The purpose of this study was to identify the timing and nature of complications associated with distal femur fracture surgery in patients aged 65 and older using the American College of Surgeons National Surgical Quality Improvement Program (ACS NSQIP) database.

Methods

The ACS NSQIP database was queried for adults aged 65 and older who received surgical treatment for a distal femur fracture between 01 January 2015 and 31 December 2021. Cox regression models and risk tables adjusted for baseline clinical characteristics were created for 14 complications (Superficial Surgical Site Infection (SSI), Deep SSI, Organ/Space SSI, Pneumonia, Pulmonary Embolism (PE), Deep Venous Thrombosis (DVT), Urinary Tract Infection (UTI), Stroke/Cerebrovascular accident (CVA), Myocardial Infarction (MI), Renal Failure, Cardiac Arrest (CA), Re-operation, Sepsis, and Death within 30 days of surgery).
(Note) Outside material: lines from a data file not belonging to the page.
(** The path asked of the file system ends in the family's directory name,
    so it contains that name. *)
Lemma tokenizer_path_contains base f : str_in f (tokenizer_path base f) = true.
Proof.
  unfold tokenizer_path, path_join. cbn [foldl].
  generalize (join2 base "tokenizers"). intros d. unfold join2.
  destruct (is_prefix "/" f); [apply str_in_refl|].
  destruct (String.eqb d EmptyString || ends_with_sep d); [apply str_in_append_l|].
  apply str_in_append_r, str_in_append_l.
Qed.

(** Directory names that do not start with the separator have distinct
    paths. *)
Lemma tokenizer_path_inj base f g :
  is_prefix "/" f = false → is_prefix "/" g = false →
  tokenizer_path base f = tokenizer_path base g → f = g.
Proof.
  unfold tokenizer_path, path_join. cbn [foldl].
  generalize (join2 base "tokenizers"). intros d. unfold join2.
  intros -> ->.
  destruct (String.eqb d EmptyString || ends_with_sep d); intros H.
  - by apply append_inv_head in H.
  - apply append_inv_head in H. by apply (append_inv_head "/") in H.
Qed.

(** *** The ways a call of [_get_tokenizer] can go *)

Lemma detected_family_nonempty P model_name f :
  detected_family P model_name = Some f → f ≠ EmptyString.
Proof.
  unfold detected_family. repeat case_match; congruence.
Qed.

Lemma detected_family_in_order P model_name f :
  detected_family P model_name = Some f → f ∈ set_order P.
Proof.
  unfold detected_family, detect_family.
  destruct (has_char ":" model_name); [|done].
  destruct (find _ _) as [g|] eqn:Hfind; [|done].
  apply find_some in Hfind as [Hin _].
  destruct g; [done|]. intros [= <-]. by apply list_elem_of_In.
Qed.

Lemma get_tokenizer_undetected P env self model_name :
  detected_family P model_name = None →
  _get_tokenizer P env self model_name = (default_tokenizer self, self, []).
Proof.
  unfold detected_family, _get_tokenizer.
  destruct (has_char ":" model_name); [|done].
  by destruct (detect_family _ _) as [[|c f]|].
Qed.

Lemma get_tokenizer_detected P env self model_name f :
  detected_family P model_name = Some f →
  _get_tokenizer P env self model_name =
  match _tokenizer_cache self !! f with
  | Some tokenizer => (Some (HuggingFace tokenizer), self, [])
  | None =>
      let path := tokenizer_path (base_path P) f in
      if path_exists env path then
        match from_pretrained env path with
        | Return tokenizer =>
            (Some (HuggingFace tokenizer), cache_store self f tokenizer,
             [EvExists path true; EvFromPretrained path true])
        | Raise err =>
            (default_tokenizer self, self,
             [EvExists path true; EvFromPretrained path false; EvWarning f err])
        end
      else (default_tokenizer self, self, [EvExists path false])
  end.
Proof.
  unfold detected_family, _get_tokenizer.
  destruct (has_char ":" model_name); [|done].
  destruct (detect_family _ _) as [[|c g]|]; [done| |done].
  by intros [= <-].
Qed.

(** ** Claims about [count_tokens] and [_get_tokenizer] *)

(** C5: for every identifier without a separator, [get_model_token_limit]
    returns the default 8192 whatever the store holds, and [_get_tokenizer]
    hands out the default tokenizer whatever the iteration order, the cache
    and the bundled assets are, touching neither the file system nor the
    loader; so [count_tokens] counts with the default engine or, when there
    is none, by the character heuristic. *)
Theorem no_separator_defaults (model_name : string) :
  has_char ":" model_name = false →
  (∀ db, get_model_token_limit db model_name = Return 8192) ∧
  (∀ P env self,
     _get_tokenizer P env self model_name = (default_tokenizer self, self, [])) ∧
  (∀ P env self text,
     count_tokens P env self text model_name =
     (match _default_tokenizer self with
      | Some e => bind (enc_encode e text []) (λ ids, Return (len ids))
      | None => Return (Z.of_nat (String.length text) `div` 4)
      end, self, [])).
Proof.
  intros Hsep. split; [|split].
  - intros db. by apply limit_without_separator.
  - intros P env self. unfold _get_tokenizer. by rewrite Hsep.
  - intros P env self text. unfold count_tokens, _get_tokenizer.
    rewrite Hsep. unfold default_tokenizer.
    by destruct (_default_tokenizer self).
Qed.

Lemma no_separator_defaults_witness :
  get_model_token_limit MOCK_DB_DATA "model-no-colon" = Return 8192 ∧
  count_tokens llama_first all_bundled bare_grid "hello world" "model-no-colon"
    = (Return 2, bare_grid, []).
Proof.
  destruct (no_separator_defaults "model-no-colon") as (Hlimit & _ & Hcount);
    [reflexivity|].
  split; [apply Hlimit|]. apply Hcount.
Defined.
Model summaries were used to identify significant variables with a Bonferroni correction applied.

Results

A total of 3956 adults met inclusion criteria and were included in analysis. The most common complications were UTI (5.2%), death (4.1%), and pneumonia (3.4%). Complications typically occurred within 14 days after surgery, except for SSI, which occurred between post-op days 11 and 24.

Conclusions

Distal femur fractures are a substantial source of morbidity and mortality in the older adult population. Our findings underscore the need for comprehensive preoperative risk assessment and patient management strategies to mitigate the impact of identified risk factors in this vulnerable population.

Keywords

Level of Evidence:Prognostic Level III distal femur fracture complications NSQIP risk assessment patient management

Introduction

Fragility fractures of the lower extremity are a substantial source of morbidity and mortality for the U.S. aging population.¹ Distal femur fractures account for 4%-6% of fragility fractures of the femur, with an annual incidence of 4.5/100.000 in the general population and more than half occurring in individuals aged over 70 years. These injuries typically result from low-energy trauma, such as ground-level falls, and the 1 year post-operative mortality rate ranges from 13.4% to 35%, similar to hip fractures.^2-6 The management of distal femur fractures can be challenging. The fractures are often comminuted, intra-articular, periprosthetic, and involve osteoporotic bone. The high incidence of comorbidities in the older adult population may also impact operability, recovery, and survival. Addressing these multifaceted issues requires a multidisciplinary approach. Innovative interventions, such as geriatric fracture centers and multidisciplinary geriatric fracture programs, have shown promise in improving patient outcomes and reducing mortality rates.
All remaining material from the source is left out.